Inference¶
Briefly, you need to:
- Download a checkpoint.
- Get the code.
- Load the checkpoint.
- Get activations.
Details are below.
Download a Checkpoint¶
First, download an SAE checkpoint from the Huggingface collection.
For instance, you can choose the SAE trained on OpenAI's CLIP ViT-B/16 with ImageNet-1K activations here.
You can use wget if you want:
wget https://huggingface.co/osunlp/SAE_CLIP_24K_ViT-B-16_IN1K/resolve/main/sae.pt
Get the Code¶
The easiest way to do this is to clone the code:
git clone https://github.com/OSU-NLP-Group/saev
You can also install the package from git if you use uv (not sure about pip or cuda):
uv add git+https://github.com/OSU-NLP-Group/saev
Or clone it and install it as an editable with pip, lik pip install -e . in your virtual environment.

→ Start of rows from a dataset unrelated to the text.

(** C3: for every database state, the rows that [admin_home] hands to the
    template and the records that [list_snapshots] returns are ordered by
    snapshot date, largest first; the rows are those of the table, and
    the records are those rows, one after the other, column by column. *)
Theorem listings_ordered_by_date_desc {Request World : Type}
    (snapshots_table : World -> SnapshotsTable)
    (request : Request) (conn : World) :
  StronglySorted (date_desc (date_collation (snapshots_table conn)))
    (ctx_snapshots (context (admin_home snapshots_table request conn))) /\
  ctx_snapshots (context (admin_home snapshots_table request conn))
    ≡ₚ table_rows (snapshots_table conn) /\
  StronglySorted (json_date_desc (date_collation (snapshots_table conn)))
    (list_snapshots snapshots_table conn) /\
  length (list_snapshots snapshots_table conn)
    = length (table_rows (snapshots_table conn)) /\
  Forall2
    (fun row record =>
       record !! "snapshot_id" = Some (snapshot_id row) /\
       record !! "snapshot_date" = Some (snapshot_date row) /\
       record !! "uploaded_at" = Some (uploaded_at row) /\
       record !! "source_filename" = Some (source_filename row))
    (ctx_snapshots (context (admin_home snapshots_table request conn)))
    (list_snapshots snapshots_table conn).
Proof.
  split; [apply select_sorted|]. split; [apply select_permutation|].
  unfold list_snapshots. rewrite list_snapshots_loop, app_nil_l.
  split; [|split].
  - generalize (select_sorted (snapshots_table conn)).
    induction 1 as [|row rows _ IH Hrow]; [constructor|].
    rewrite fmap_cons. constructor; [exact IH|].
    apply Forall_fmap. eapply Forall_impl; [exact Hrow|].
    intros row' Hle. exists (snapshot_date row), (snapshot_date row').
    repeat split; done.
  - by rewrite length_fmap, select_permutation.
  - cbn [admin_home context ctx_snapshots].
    apply Forall2_fmap_r, Forall_Forall2_diag, Forall_forall.
    intros row _. repeat split; done.
Qed.

(** C4: the aggregated [processed_projects] is the sum of the per-file
    [processed_projects], the aggregated [processed_events] the sum of the
    per-file [processed_events]; both are 0 for the empty batch. *)
Theorem upload_counts_are_sums {Request World : Type}
    (import_snapshot : UploadFile -> World -> SnapshotReport * World)
    (snapshots_table : World -> SnapshotsTable)
    (request : Request) (files : list UploadFile) (w : World) :
  (exists agg,
     rendered_report import_snapshot snapshots_table request files w
       = Some agg /\
     processed_projects agg =
       Zsum (processed_projects <$> per_file_reports import_snapshot files w) /\
     processed_events agg =
       Zsum (processed_events <$> per_file_reports import_snapshot files w)) /\
  (exists agg0,
     rendered_report import_snapshot snapshots_table request [] w
       = Some agg0 /\
     processed_projects agg0 = 0 /\
     processed_events agg0 = 0).
Proof.
  split.
  - eexists. split; [apply rendered_report_spec|].
    by rewrite upload_report_spec.
  - eexists. split; [reflexivity|]. done.
Qed.

(** C5: for every batch, whatever errors the per-file reports carry, the
    upload handler returns the [admin.html] page annotated with the
    aggregated report, and every error of every per-file report is an
    entry (behind its file's prefix) of the aggregated error list. *)
Theorem upload_returns_annotated_page {Request World : Type}
    (import_snapshot : UploadFile -> World -> SnapshotReport * World)
    (snapshots_table : World -> SnapshotsTable)
    (request : Request) (files : list UploadFile) (w : World) :
  exists agg conn',
    upload_snapshot import_snapshot snapshots_table request files w =
      (mkTemplateResponse "admin.html"
         (mkContext request
            (select_snapshots_by_date_desc (snapshots_table conn'))
            (Some agg) "cockpit"),
       conn') /\
    forall i file report e0,
      files !! i = Some file ->
      per_file_reports import_snapshot files w !! i = Some report ->
      e0 ∈ errors report ->
      file_prefix file +:+ e0 ∈ errors agg.
Proof.
  eexists _, _. split; [apply upload_snapshot_spec|].
  rewrite upload_report_spec. cbn [fst errors].
  intros i file report e0. apply prefixed_all_member.
Qed.

Lemma upload_returns_annotated_page_witness :
  exists agg conn',
    upload_snapshot sample_import sample_table tt [blank; january; blank] [] =
      (mkTemplateResponse "admin.html"
         (mkContext tt (select_snapshots_by_date_desc (sample_table conn'))
            (Some agg) "cockpit"),
       conn') /\
    "[blank.xlsx] File is empty" ∈ errors agg.
Proof.
  destruct (upload_returns_annotated_page sample_import sample_table tt
              [blank; january; blank] [])
    as (agg & conn' & Hpage & Herrors).
  exists agg, conn'. split; [exact Hpage|].
  apply (Herrors 2%nat blank
           (mkReport false "Import failed" 0 0 [] ["File is empty"])
           "File is empty").
  - reflexivity.
  - reflexivity.
  - apply list_elem_of_here.
Defined.

(** C6: every record that [list_snapshots] returns has exactly the four
    keys snapshot_id, snapshot_date, uploaded_at and source_filename, each
    holding the value of that column in the row the record was made
    from. *)
Theorem list_snapshots_records {World : Type}
    (snapshots_table : World -> SnapshotsTable) (conn : World) :
  Forall2
    (fun row record =>
       dom record
         = ({[ "snapshot_id"; "snapshot_date";
               "uploaded_at"; "source_filename" ]} : gset string) /\
       record !! "snapshot_id" = Some (snapshot_id row) /\
       record !! "snapshot_date" = Some (snapshot_date row) /\
       record !! "uploaded_at" = Some (uploaded_at row) /\
       record !! "source_filename" = Some (source_filename row))
    (select_snapshots_by_date_desc (snapshots_table conn))
    (list_snapshots snapshots_table conn).
Proof.
  unfold list_snapshots. rewrite list_snapshots_loop, app_nil_l.
  apply Forall2_fmap_r, Forall_Forall2_diag, Forall_forall.
  intros row _. split; [|repeat split; done].
  rewrite !dom_insert_L, dom_singleton_L. set_solver.
Qed.

(** C7: the files are imported one at a time in the order given; the
    aggregated warning list is the concatenation, file after file, of the
    prefixed per-file warning lists, and the aggregated error list that of
    the prefixed per-file error lists. *)
Theorem upload_concatenates_in_file_order {Request World : Type}
    (import_snapshot : UploadFile -> World -> SnapshotReport * World)
    (snapshots_table : World -> SnapshotsTable)
    (request : Request) (files : list UploadFile) (w : World) :
  exists agg,
    rendered_report import_snapshot snapshots_table request files w = Some agg /\
    warnings agg =
      mjoin
        (zip_with
           (fun file report =>
              (fun m => ("[" +:+ filename file +:+ "] ") +:+ m)
                <$> warnings report)
           files (per_file_reports import_snapshot files w)) /\
    errors agg =
      mjoin
        (zip_with
           (fun file report =>
              (fun m => ("[" +:+ filename file +:+ "] ") +:+ m)
                <$> errors report)
           files (per_file_reports import_snapshot files w)) /\
    (upload_snapshot import_snapshot snapshots_table request files w).2
      = world_after import_snapshot files w.
Proof.
  eexists. split; [apply rendered_report_spec|].
  rewrite upload_snapshot_spec, upload_report_spec. done.
Qed.

(** C8: for the empty batch the aggregated report has [success = true],
    the message "Successfully uploaded 0 files.", both counts 0 and empty
    warning and error lists. *)
Theorem upload_empty_batch {Request World : Type}
    (import_snapshot : UploadFile -> World -> SnapshotReport * World)
    (snapshots_table : World -> SnapshotsTable)
    (request : Request) (w : World) :
  rendered_report import_snapshot snapshots_table request [] w =
    Some (mkReport true "Successfully uploaded 0 files." 0 0 [] []).
Proof. reflexivity. Qed.

(** C9: the aggregated [success] flag is decided by the per-file error
    lists alone: it is true exactly when every per-file error list is
    empty (so warnings never make it false), and two batches whose
    per-file reports differ only in their warning lists and [success]
    flags get the same aggregated [success]. *)
Theorem upload_success_depends_on_errors_only {Request World : Type}
    (import_snapshot : UploadFile -> World -> SnapshotReport * World)
    (snapshots_table : World -> SnapshotsTable)
    (request1 request2 : Request)
    (files1 files2 : list UploadFile) (w1 w2 : World) :
  exists agg1 agg2,
    rendered_report import_snapshot snapshots_table request1 files1 w1
      = Some agg1 /\
    rendered_report import_snapshot snapshots_table request2 files2 w2
      = Some agg2 /\
    (success agg1 = true <->
     Forall (fun r => errors r = [])
       (per_file_reports import_snapshot files1 w1)) /\
    (Forall2 differ_only_in_warnings
       (per_file_reports import_snapshot files1 w1)
       (per_file_reports import_snapshot files2 w2) ->
     success agg1 = success agg2).
Proof.
  eexists _, _. split; [apply rendered_report_spec|].
  split; [apply rendered_report_spec|].
  rewrite !upload_report_spec. cbn [fst success].
  split; [apply error_free_Forall|].
  induction 1 as [|r1 r2 rs1 rs2 (_ & _ & _ & Herr) _ IH]; [done|].
  unfold error_free in *. simpl. by rewrite Herr, IH.
Qed.

Lemma upload_success_depends_on_errors_only_witness :
  Forall2 differ_only_in_warnings
    (per_file_reports sample_import [january; blank] [])
    (per_file_reports sample_import [legacy; blank] []) /\
  (warnings <$> per_file_reports sample_import [january; blank] [])
    <> (warnings <$> per_file_reports sample_import [legacy; blank] []) /\
  exists agg1 agg2,
    rendered_report sample_import sample_table tt [january; blank] []
      = Some agg1 /\
    rendered_report sample_import sample_table tt [legacy; blank] []
      = Some agg2 /\
    success agg1 = success agg2.
Proof.
  assert (Hsame : Forall2 differ_only_in_warnings
            (per_file_reports sample_import [january; blank] [])
            (per_file_reports sample_import [legacy; blank] []))
    by (repeat constructor).
  split; [exact Hsame|]. split; [discriminate|].
  destruct (upload_success_depends_on_errors_only sample_import sample_table
              tt tt [january; blank] [legacy; blank] [] [])
    as (agg1 & agg2 & H1 & H2 & _ & Heq).
  exists agg1, agg2. split; [exact H1|]. split; [exact H2|].
  exact (Heq Hsame).
Defined.

(** C10: in a batch of N uploaded files of which at least one produces
    errors, the message reads "Processed N files. s succeeded, f failed."
    with s + f = N, where s is the number of files whose per-file report
    has [success] set. *)
Theorem upload_failure_message_counts {Request World : Type}
    (import_snapshot : UploadFile -> World -> SnapshotReport * World)
    (snapshots_table : World -> SnapshotsTable)
    (request : Request) (files : list UploadFile) (w : World) :
  (1 <= count_errored (per_file_reports import_snapshot files w))%nat ->
  exists agg succeeded failed,
    rendered_report import_snapshot snapshots_table request files w = Some agg /\
    message agg =
      "Processed " +:+ pretty (Z.of_nat (length files)) +:+ " files. "
      +:+ pretty succeeded +:+ " succeeded, "
      +:+ pretty failed +:+ " failed." /\
    succeeded + failed = Z.of_nat (length files) /\
    succeeded = count_success (per_file_reports import_snapshot files w).
Proof.
  intros Hk. apply count_errored_error_free in Hk.
  eexists _, _, _. split; [apply rendered_report_spec|].
  rewrite upload_report_spec. cbn [fst message]. rewrite Hk.
  split; [reflexivity|]. split; [lia | reflexivity].
Qed.

Lemma upload_failure_message_counts_witness :
  (1 <= count_errored
          (per_file_reports sample_import [january; blank; march] []))%nat /\
  exists agg succeeded failed,
    rendered_report sample_import sample_table tt [january; blank; march] []
      = Some agg /\
    message agg =
      "Processed " +:+ pretty (Z.of_nat (length [january; blank; march]))
      +:+ " files. "
      +:+ pretty succeeded +:+ " succeeded, "
      +:+ pretty failed +:+ " failed." /\
    succeeded + failed = Z.of_nat (length [january; blank; march]) /\
    succeeded =
      count_success (per_file_reports sample_import [january; blank; march] []).
Proof.
  split.
  - vm_compute. lia.
  - apply (upload_failure_message_counts sample_import sample_table tt
             [january; blank; march] []).
    vm_compute. lia.
Defined.

(** * Further properties of the router *)

(** ** Batches put together *)

Section Batches.

Context {World : Type}.
Variable import_snapshot : UploadFile -> World -> SnapshotReport * World.

Implicit Types (files : list UploadFile) (reports : list SnapshotReport).
Implicit Types (field : SnapshotReport -> list string) (w : World).

Lemma world_after_app files1 files2 w :
  world_after import_snapshot (files1 ++ files2) w =
  world_after import_snapshot files2 (world_after import_snapshot files1 w).
Proof.
  revert w; induction files1 as [|f files1 IH]; intros w; simpl; [done|].
  apply IH.
Qed.

Lemma per_file_reports_app files1 files2 w :
  per_file_reports import_snapshot (files1 ++ files2) w =
  per_file_reports import_snapshot files1 w
  ++ per_file_reports import_snapshot files2
       (world_after import_snapshot files1 w).
Proof.
  revert w; induction files1 as [|f files1 IH]; intros w; simpl; [done|].
  destruct (import_snapshot f w) as [r w']. simpl. by rewrite IH.
Qed.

Then you can do things like from saev import ....
Note
If you struggle to get saev installed, open an issue on GitHub and I will figure out how to make it easier.
Load the Checkpoint¶
import saev.nn
sae = saev.nn.load("PATH_TO_YOUR_SAE_CKPT.pt")
Now you have a pretrained SAE.
Get Activations¶
This is the hardest part. We need to:
- Pass an image into a ViT
- Record the dense ViT activations at the same layer that the SAE was trained on.
- Pass the activations into the SAE to get sparse activations.
- Do something interesting with the sparse SAE activations.
There are examples of this in the demo code: for classification and semantic segmentation.
If the permalinks change, you are looking for the get_sae_latents() functions in both files.
Below is example code to do it using the saev package.
import saev.nn
import saev.data.models
import saev.data.shards
vit_cls = saev.data.models.load_model_cls("clip")
vit = vit_cls("ViT-B-16/openai").to(device)
vit = saev.data.shards.RecordedTransformer(vit, 196, True, [10])
img_tr, _ = vit_cls.make_transforms("ViT-B-16/openai", 196)
img = Image.open("example.jpg")
x = img_transform(img)
# Add a batch dimension
x = x[None, ...]
_, vit_acts = recorded_vit(x)
# Select the only layer in the batch and ignore the CLS token.
vit_acts = vit_acts[:, 0, 1:, :]
x_hat, f_x, loss = sae(vit_acts)
Now you have the reconstructed x (x_hat) and the sparse representation of all patches in the image (f_x).
You might select the dimensions with maximal values for each patch and see what other images are maximimally activating.